> _WORK INSTRUCTIONS_
Answer with one number only: the count of lines below that hold the word "over".

> _MATERIAL PROVIDED_
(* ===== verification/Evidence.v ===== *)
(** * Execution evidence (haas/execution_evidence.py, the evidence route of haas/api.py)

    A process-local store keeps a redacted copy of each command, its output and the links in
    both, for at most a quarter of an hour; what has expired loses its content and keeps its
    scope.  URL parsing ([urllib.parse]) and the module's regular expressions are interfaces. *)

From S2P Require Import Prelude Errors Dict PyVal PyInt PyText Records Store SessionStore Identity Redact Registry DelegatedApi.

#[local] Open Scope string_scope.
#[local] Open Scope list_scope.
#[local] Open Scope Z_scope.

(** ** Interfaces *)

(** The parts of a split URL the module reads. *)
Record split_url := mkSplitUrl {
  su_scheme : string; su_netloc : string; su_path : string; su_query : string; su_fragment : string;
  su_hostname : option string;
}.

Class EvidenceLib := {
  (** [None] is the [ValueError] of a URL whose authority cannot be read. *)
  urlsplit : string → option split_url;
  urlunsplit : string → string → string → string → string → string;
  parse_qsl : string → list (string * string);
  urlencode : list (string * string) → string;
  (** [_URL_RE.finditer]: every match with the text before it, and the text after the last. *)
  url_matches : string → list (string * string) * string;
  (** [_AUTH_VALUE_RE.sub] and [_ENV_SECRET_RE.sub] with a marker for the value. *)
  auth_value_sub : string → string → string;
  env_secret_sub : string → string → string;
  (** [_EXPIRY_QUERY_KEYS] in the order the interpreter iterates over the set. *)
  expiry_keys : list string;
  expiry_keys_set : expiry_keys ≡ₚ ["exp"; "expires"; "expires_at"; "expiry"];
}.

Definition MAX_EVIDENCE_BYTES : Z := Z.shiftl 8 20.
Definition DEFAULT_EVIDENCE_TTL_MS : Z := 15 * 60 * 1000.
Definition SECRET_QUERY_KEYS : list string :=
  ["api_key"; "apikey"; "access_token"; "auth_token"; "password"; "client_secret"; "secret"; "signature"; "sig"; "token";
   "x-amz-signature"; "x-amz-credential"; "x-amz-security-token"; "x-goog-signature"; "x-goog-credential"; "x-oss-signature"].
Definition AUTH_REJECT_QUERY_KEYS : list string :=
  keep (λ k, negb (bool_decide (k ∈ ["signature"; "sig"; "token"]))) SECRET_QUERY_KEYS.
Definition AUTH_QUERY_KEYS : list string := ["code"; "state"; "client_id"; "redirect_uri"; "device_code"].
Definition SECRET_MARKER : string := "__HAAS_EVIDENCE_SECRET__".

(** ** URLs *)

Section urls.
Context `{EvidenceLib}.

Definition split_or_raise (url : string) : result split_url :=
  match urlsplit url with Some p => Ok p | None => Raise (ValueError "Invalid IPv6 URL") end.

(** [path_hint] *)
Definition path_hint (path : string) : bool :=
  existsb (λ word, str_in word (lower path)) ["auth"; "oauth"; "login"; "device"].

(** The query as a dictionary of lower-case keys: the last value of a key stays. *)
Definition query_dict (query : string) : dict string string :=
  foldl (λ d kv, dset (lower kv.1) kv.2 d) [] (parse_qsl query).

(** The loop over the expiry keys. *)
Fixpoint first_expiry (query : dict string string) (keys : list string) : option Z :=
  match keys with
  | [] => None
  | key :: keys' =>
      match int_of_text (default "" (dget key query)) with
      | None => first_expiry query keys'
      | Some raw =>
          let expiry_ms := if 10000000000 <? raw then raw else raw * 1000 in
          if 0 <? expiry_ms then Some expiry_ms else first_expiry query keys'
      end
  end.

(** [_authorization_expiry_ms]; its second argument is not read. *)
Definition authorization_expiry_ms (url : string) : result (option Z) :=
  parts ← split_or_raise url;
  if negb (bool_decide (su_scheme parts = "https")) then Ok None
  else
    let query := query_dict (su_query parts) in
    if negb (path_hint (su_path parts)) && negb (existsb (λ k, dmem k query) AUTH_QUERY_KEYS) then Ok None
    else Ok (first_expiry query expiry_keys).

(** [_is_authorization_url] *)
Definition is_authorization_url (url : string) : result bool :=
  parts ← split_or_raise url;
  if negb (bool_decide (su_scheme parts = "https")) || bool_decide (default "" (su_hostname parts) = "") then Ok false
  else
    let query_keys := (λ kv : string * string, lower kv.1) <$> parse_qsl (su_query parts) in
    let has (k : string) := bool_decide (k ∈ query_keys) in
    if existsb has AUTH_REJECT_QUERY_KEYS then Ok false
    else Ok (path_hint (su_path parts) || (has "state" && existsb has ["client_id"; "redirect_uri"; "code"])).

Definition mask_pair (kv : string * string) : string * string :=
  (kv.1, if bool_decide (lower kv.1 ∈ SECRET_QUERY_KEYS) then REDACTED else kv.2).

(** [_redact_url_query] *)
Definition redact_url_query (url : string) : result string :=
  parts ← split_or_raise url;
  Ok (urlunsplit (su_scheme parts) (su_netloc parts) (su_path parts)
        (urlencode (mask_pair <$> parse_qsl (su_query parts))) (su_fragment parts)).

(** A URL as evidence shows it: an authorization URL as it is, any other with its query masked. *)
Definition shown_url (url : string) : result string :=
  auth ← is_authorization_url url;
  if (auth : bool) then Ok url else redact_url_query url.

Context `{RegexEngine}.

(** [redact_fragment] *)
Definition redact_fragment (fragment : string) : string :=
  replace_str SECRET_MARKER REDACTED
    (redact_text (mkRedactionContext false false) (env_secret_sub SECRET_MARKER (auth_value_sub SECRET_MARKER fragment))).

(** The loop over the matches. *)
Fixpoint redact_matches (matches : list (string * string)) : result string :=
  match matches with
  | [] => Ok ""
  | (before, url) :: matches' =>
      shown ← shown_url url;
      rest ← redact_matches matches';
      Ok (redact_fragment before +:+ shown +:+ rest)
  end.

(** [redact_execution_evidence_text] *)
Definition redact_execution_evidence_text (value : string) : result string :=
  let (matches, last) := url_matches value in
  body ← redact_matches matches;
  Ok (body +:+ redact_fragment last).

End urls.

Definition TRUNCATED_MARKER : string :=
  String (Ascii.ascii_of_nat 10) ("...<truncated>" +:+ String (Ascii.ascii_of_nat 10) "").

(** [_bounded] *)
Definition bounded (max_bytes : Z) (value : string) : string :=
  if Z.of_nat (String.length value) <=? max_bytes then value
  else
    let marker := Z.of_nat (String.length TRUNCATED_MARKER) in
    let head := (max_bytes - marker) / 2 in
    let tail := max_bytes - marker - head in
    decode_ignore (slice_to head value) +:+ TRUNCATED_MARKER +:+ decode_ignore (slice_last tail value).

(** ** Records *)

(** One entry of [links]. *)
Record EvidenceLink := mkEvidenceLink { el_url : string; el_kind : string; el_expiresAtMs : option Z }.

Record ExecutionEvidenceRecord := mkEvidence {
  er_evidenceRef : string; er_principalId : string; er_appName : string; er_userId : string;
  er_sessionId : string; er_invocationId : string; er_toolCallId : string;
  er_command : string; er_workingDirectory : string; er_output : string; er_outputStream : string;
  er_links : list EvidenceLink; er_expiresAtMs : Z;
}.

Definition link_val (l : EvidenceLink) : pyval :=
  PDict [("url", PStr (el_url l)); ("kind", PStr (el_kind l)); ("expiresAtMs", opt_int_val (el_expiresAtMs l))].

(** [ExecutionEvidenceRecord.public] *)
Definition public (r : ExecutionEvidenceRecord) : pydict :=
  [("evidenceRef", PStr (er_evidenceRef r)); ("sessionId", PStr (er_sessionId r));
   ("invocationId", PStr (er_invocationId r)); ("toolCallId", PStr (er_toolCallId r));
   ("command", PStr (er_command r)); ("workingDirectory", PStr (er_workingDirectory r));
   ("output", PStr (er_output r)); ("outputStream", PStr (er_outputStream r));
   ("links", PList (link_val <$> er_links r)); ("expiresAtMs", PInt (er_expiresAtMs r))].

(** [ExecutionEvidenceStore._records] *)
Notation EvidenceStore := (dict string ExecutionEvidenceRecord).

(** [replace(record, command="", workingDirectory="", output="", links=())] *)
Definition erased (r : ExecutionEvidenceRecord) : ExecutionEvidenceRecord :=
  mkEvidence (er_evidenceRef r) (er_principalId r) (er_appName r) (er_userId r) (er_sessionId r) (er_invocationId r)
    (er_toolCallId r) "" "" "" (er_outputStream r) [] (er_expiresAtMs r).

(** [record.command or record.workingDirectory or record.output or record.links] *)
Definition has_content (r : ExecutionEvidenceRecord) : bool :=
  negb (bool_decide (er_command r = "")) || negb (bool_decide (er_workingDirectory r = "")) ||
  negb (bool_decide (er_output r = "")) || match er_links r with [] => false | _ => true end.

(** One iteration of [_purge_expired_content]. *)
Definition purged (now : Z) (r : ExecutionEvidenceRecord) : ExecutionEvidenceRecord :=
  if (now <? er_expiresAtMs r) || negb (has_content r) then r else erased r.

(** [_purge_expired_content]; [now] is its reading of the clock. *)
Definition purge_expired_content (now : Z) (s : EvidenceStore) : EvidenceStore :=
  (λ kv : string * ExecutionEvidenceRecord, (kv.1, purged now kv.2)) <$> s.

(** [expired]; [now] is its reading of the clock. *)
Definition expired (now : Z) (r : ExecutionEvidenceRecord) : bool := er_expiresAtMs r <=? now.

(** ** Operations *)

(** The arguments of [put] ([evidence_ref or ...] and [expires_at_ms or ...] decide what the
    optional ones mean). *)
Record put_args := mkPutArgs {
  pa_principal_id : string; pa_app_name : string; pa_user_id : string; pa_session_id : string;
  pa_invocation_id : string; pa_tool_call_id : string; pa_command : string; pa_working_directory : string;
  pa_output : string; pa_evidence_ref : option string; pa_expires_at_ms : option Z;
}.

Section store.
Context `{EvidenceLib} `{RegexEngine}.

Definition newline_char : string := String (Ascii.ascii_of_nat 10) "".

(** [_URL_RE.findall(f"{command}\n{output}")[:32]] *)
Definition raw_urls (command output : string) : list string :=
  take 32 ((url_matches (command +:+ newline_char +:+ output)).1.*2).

> _EXERCISE ANSWER_
3